**ASSIGNMENT:** Report every line in the listing below where the string "JNull" shows up.

**MATERIAL SUPPLIED:**
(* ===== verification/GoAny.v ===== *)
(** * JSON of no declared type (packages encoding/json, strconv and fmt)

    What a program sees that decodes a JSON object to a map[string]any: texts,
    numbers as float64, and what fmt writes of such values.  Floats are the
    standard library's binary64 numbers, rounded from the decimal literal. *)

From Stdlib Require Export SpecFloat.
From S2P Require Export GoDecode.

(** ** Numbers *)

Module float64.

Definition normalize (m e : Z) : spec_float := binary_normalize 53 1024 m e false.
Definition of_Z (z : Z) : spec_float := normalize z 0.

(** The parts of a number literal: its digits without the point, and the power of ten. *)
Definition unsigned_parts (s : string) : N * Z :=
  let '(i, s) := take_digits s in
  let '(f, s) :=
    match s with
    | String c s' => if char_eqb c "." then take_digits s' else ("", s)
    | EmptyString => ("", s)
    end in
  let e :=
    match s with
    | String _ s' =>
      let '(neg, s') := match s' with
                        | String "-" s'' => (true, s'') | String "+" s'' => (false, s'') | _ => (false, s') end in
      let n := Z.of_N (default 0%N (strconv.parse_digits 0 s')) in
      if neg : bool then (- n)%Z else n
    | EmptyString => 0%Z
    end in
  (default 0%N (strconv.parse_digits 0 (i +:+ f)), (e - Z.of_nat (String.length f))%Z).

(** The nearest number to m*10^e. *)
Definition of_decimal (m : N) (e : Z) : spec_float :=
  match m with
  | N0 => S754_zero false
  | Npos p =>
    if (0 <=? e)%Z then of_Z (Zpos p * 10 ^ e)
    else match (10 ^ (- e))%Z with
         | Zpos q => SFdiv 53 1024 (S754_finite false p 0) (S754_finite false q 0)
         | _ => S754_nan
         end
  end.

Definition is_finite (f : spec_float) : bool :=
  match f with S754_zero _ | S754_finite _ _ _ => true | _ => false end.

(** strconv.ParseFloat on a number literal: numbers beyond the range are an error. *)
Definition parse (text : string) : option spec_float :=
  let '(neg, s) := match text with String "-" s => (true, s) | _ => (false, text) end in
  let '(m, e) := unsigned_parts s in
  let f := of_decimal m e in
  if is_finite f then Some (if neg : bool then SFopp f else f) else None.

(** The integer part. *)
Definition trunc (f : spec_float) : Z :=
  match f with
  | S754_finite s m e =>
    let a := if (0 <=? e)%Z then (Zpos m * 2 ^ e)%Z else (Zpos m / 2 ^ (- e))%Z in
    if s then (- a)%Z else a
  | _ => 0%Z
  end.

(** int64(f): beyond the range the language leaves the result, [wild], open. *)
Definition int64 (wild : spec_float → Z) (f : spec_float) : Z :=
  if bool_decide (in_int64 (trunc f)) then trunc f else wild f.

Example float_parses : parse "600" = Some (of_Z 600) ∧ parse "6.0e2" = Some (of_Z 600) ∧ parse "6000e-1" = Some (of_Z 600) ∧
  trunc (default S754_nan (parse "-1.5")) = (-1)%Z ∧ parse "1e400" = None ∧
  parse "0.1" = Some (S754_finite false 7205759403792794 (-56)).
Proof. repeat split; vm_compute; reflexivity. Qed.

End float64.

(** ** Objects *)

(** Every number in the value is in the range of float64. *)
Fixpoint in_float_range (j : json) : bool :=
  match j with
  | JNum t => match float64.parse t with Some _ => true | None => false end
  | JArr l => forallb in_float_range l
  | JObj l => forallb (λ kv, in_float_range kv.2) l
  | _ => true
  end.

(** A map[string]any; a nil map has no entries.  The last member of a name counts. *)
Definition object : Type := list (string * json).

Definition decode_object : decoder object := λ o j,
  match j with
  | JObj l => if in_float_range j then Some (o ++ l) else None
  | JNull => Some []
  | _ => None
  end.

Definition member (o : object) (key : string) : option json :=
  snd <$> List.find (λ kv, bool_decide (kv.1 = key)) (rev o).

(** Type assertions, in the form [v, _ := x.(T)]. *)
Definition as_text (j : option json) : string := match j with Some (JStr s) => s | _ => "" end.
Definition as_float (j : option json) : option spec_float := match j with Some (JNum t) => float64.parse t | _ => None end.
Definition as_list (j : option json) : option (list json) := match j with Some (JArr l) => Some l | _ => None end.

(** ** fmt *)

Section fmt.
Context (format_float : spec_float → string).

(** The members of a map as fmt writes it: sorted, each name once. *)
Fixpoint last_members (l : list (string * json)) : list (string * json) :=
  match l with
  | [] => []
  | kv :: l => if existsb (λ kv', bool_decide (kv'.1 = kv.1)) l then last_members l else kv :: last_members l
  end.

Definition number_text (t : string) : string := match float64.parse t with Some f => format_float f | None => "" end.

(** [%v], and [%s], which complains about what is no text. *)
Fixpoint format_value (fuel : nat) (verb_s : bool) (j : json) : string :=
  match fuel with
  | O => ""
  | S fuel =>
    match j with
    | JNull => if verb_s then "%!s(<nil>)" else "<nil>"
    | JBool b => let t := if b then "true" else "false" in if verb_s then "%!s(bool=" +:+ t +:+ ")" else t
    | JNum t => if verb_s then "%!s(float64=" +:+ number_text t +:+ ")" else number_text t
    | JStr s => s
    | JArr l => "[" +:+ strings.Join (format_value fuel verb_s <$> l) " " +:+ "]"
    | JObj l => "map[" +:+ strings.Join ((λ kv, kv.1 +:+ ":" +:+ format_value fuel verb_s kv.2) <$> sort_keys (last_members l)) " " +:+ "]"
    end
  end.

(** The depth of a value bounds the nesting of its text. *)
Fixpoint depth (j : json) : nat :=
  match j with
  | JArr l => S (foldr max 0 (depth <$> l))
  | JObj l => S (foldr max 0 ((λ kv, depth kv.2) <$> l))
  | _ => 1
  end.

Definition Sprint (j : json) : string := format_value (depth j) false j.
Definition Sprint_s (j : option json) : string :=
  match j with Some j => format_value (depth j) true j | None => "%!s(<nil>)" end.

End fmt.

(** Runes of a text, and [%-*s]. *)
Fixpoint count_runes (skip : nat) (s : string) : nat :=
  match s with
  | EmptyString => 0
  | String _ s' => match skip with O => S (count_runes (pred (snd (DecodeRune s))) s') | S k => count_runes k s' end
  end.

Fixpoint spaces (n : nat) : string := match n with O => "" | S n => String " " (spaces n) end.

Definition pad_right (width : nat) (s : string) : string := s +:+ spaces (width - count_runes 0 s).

==

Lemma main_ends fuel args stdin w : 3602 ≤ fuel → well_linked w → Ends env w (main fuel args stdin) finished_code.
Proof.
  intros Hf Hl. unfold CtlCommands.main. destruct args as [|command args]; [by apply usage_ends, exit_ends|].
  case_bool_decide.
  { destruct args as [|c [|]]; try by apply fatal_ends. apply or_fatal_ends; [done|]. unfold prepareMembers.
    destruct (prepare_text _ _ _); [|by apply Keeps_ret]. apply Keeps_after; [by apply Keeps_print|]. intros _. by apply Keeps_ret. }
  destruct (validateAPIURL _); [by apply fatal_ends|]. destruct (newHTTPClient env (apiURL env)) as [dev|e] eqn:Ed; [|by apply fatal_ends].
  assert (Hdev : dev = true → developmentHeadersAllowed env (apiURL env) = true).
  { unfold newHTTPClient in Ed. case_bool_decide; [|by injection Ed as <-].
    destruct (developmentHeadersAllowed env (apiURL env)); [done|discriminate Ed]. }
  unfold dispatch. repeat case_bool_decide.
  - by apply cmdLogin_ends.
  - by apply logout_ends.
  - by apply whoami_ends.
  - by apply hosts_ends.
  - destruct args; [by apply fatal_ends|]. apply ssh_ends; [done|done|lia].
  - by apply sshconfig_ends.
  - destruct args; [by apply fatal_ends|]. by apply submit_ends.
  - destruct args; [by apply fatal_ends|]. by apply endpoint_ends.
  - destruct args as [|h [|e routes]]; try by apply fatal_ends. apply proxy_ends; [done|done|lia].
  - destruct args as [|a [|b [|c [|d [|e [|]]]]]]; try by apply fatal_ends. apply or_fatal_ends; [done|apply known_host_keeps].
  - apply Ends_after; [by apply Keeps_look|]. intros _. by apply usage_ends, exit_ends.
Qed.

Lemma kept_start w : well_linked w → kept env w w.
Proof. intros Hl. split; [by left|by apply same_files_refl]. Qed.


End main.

**RESPONSE TO THIS EXERCISE:**
  | JNull => Some []
    | JNull => if verb_s then "%!s(<nil>)" else "<nil>"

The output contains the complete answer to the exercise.